Lazzaro, Alice Rohrwacher’s anti-hero

film still of Lazzaro Felice (Happy as Lazzaro) © RR

Four years after Le Meraviglie (The Wonders), Grand prix in 2014, the young Italian filmmaker Alice Rohrwacher questions the individualism that is corroding contemporary society in her film Lazzaro Felice (Happy as Lazzaro), a sensitive feature film that draws a parallel between two eras through the device of having her anti-hero travel through time.

In a remote Italian village there lived a peasant youth named Lazzaro, whose goodness was incessantly taken advantage of by the other villagers. One summer, he became friends with the arrogant Tancredi, the son of the feudal marquise holding the lands farmed by the peasants of the Inviolata. This friendship was to take him on a voyage in time, into the heart of the modern world.

Just as La Meravigli (Wonders), which depicts the daily life of a family of beekeepers living in self-sufficiency, Alice Rohrwacher's new film navigates somewhere between fairy tale and social chronicle. Lazzaro Felice (Happy as Lazarro) recounts the destiny of an anti-hero, a shadow protagonist whose sole aim is to help others, to his own detriment.

Through Lazzaro's trajectory, the Italian filmmaker whimsically describes the decline of agrarian civilisation. The inspiration for the plot of this feature film came to Alice Rohrwacher through an actual event: the story of a marquise who had taken advantage of the remoteness of her many properties to hide from the farmers working her lands the fact that the sharecropping system had been abolished. The filmmaker says she was struck by this touching story of these peasants and their delayed entry into the modern world, "late arrivals to this rendez-vous with history".

Adriano Tardiolo, the amateur actor who plays Lazzaro, was convinced by Alice Rohrwacher to make the film only after rehearsing, because the young man wanted to become physically familiar with the character before deciding.     

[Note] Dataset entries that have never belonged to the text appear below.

(** Every piece is made of bytes. *)
Create HintDb tee_bytes.
#[export] Hint Resolve be_bytes_byte string_bytes_byte : tee_bytes.
Lemma single_byte z : fits 1 z -> Forall byte [z].
Proof. intros Hz. constructor; [|done]. unfold fits, byte in *. simpl in *. lia. Qed.
Lemma concat_be_byte n l : Forall byte (concat (be_bytes n <$> l)).
Proof. induction l as [|a l IH]; [constructor|]. cbn. apply Forall_app. auto using be_bytes_byte. Qed.
Lemma bytes_of_byte n l : bytes_of n l -> Forall byte l.
Proof. by intros []. Qed.
#[export] Hint Resolve single_byte concat_be_byte bytes_of_byte : tee_bytes.

Ltac solve_bytes :=
  repeat match goal with |- Forall byte (_ ++ _) => apply Forall_app; split end; eauto with tee_bytes;
  try (apply single_byte; split; done).

(** ** Lengths *)

Lemma put_len_u32_inr n b : put_len_u32 n = inr b <-> n <= u32_max /\ b = be_bytes 4 n.
Proof. unfold put_len_u32, erequire. case_match; bprop; cbn [ebind]; naive_solver lia. Qed.
Lemma put_len_u16_inr n b : put_len_u16 n = inr b <-> n <= 2 ^ 16 - 1 /\ b = be_bytes 2 n.
Proof. unfold put_len_u16, erequire. case_match; bprop; cbn [ebind]; naive_solver lia. Qed.
Lemma put_len_u32_ok n : n <= u32_max -> put_len_u32 n = inr (be_bytes 4 n).
Proof. intros. by apply put_len_u32_inr. Qed.
Lemma put_len_u16_ok n : n <= 2 ^ 16 - 1 -> put_len_u16 n = inr (be_bytes 2 n).
Proof. intros. by apply put_len_u16_inr. Qed.
Lemma fits_4 z : 0 <= z <= u32_max -> fits 4 z.
Proof. unfold fits, u32_max. change (256 ^ Z.of_nat 4) with (2 ^ 32). lia. Qed.
Lemma zlen_nonneg l : 0 <= zlen l.
Proof. unfold zlen. lia. Qed.
Lemma checked_add_usize_inr a b c : checked_add_usize a b = inr c <-> c = a + b /\ c <= u64_max.
Proof. unfold checked_add_usize, checked_add, eok_or. repeat case_match; bprop; simplify_eq; naive_solver lia. Qed.
Lemma tee_checked_mul_inr a b c : tee_checked_mul a b = inr c <-> c = a * b /\ c <= u64_max.
Proof. unfold tee_checked_mul, checked_mul, eok_or. repeat case_match; bprop; simplify_eq; naive_solver lia. Qed.

(** The sum of the parts of a length. *)
Definition parts_sum (l : list Z) : Z := foldr Z.add 0 l.
Lemma parts_sum_app a b : parts_sum (a ++ b) = parts_sum a + parts_sum b.
Proof. induction a as [|x a IH]; cbn; [done|]. unfold parts_sum in *. lia. Qed.
Lemma parts_sum_cons x l : parts_sum (x :: l) = x + parts_sum l.
Proof. done. Qed.
Lemma parts_sum_nil : parts_sum [] = 0.
Proof. done. Qed.
Lemma parts_sum_nonneg l : Forall (Z.le 0) l -> 0 <= parts_sum l.
Proof. induction 1; cbn; unfold parts_sum in *; lia. Qed.
Lemma checked_total_inv parts : forall acc n, checked_total acc parts = inr n -> n = acc + parts_sum parts.
Proof.
  induction parts as [|p parts IH]; intros acc n Ht; cbn in *; [naive_solver lia|].
  apply ebind_inr in Ht as (a & [-> _]%checked_add_usize_inr & Ht). apply IH in Ht. unfold parts_sum in *. lia.
Qed.
Lemma checked_total_ok parts : Forall (Z.le 0) parts -> forall acc,
  acc + parts_sum parts <= u64_max -> checked_total acc parts = inr (acc + parts_sum parts).
Proof.
  induction 1 as [|p parts Hp Hps IH]; intros acc Hacc; cbn in *; [f_equal; lia|].
  pose proof (parts_sum_nonneg _ Hps). unfold parts_sum in *.
  rewrite (proj2 (checked_add_usize_inr acc p (acc + p))) by lia. cbn [ebind]. rewrite IH by lia.
  f_equal. lia.
Qed.

(** ** Discriminants *)

Lemma mode_decode_iff z m : AttestationMode_decode z = inr m <-> z = mode_id m.
Proof. unfold AttestationMode_decode. repeat case_match; bprop; destruct m; simpl; naive_solver. Qed.
Lemma operation_decode_iff z o : AttestationOperationV1_decode z = inr o <-> z = operation_id o.
Proof. unfold AttestationOperationV1_decode. repeat case_match; bprop; destruct o; simpl; naive_solver. Qed.
Lemma kind_decode_iff z k : DcapCollateralKind_try_from z = inr k <-> z = collateral_kind_id k.
Proof. unfold DcapCollateralKind_try_from. repeat case_match; bprop; destruct k; simpl; naive_solver. Qed.
Lemma platform_decode_iff z s : PlatformTcbStatusSetV1_decode z = inr s <-> z = platform_status_id s.
Proof. unfold PlatformTcbStatusSetV1_decode. repeat case_match; bprop; destruct s; simpl; naive_solver. Qed.
Lemma qvl_decode_iff z s : QvlTcbStatusV1_decode z = inr s <-> z = qvl_status_id s.
Proof. unfold QvlTcbStatusV1_decode. repeat case_match; bprop; destruct s; simpl; naive_solver. Qed.

Lemma mode_decode_id m : AttestationMode_decode (mode_id m) = inr m.
Proof. by apply mode_decode_iff. Qed.
Lemma operation_decode_id o : AttestationOperationV1_decode (operation_id o) = inr o.
Proof. by apply operation_decode_iff. Qed.
Lemma kind_decode_id k : DcapCollateralKind_try_from (collateral_kind_id k) = inr k.
Proof. by apply kind_decode_iff. Qed.
Lemma platform_decode_id s : PlatformTcbStatusSetV1_decode (platform_status_id s) = inr s.
Proof. by apply platform_decode_iff. Qed.
Lemma qvl_decode_id s : QvlTcbStatusV1_decode (qvl_status_id s) = inr s.
Proof. by apply qvl_decode_iff. Qed.
#[export] Hint Rewrite mode_decode_id operation_decode_id kind_decode_id platform_decode_id qvl_decode_id
  : tee_ids.

Lemma mode_id_fits m : fits 1 (mode_id m).
Proof. by destruct m. Qed.
Lemma operation_id_fits o : fits 1 (operation_id o).
Proof. by destruct o. Qed.
Lemma kind_id_fits k : fits 1 (collateral_kind_id k).
Proof. by destruct k. Qed.
Lemma platform_id_fits s : fits 1 (platform_status_id s).
Proof. by destruct s. Qed.
Lemma qvl_id_fits s : fits 1 (qvl_status_id s).
Proof. by destruct s. Qed.
#[export] Hint Resolve mode_id_fits operation_id_fits kind_id_fits platform_id_fits qvl_id_fits : tee_bytes.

Just as in her two previous feature films, including Corpo Celeste (2011), the film that brought her fame, Alice Rohrwacher chose Super 16 to make this film. As she says, this was not a choice dictated by aesthetics or by nostalgia, but by her love for this technology that preserves the filmmaker's absolute control over the images. "At a time when we are asphyxiated with replicated and proliferated copies of images, cinema can continue to distill, be meticulous, play with ways of seeing, be surprising and surprise itself".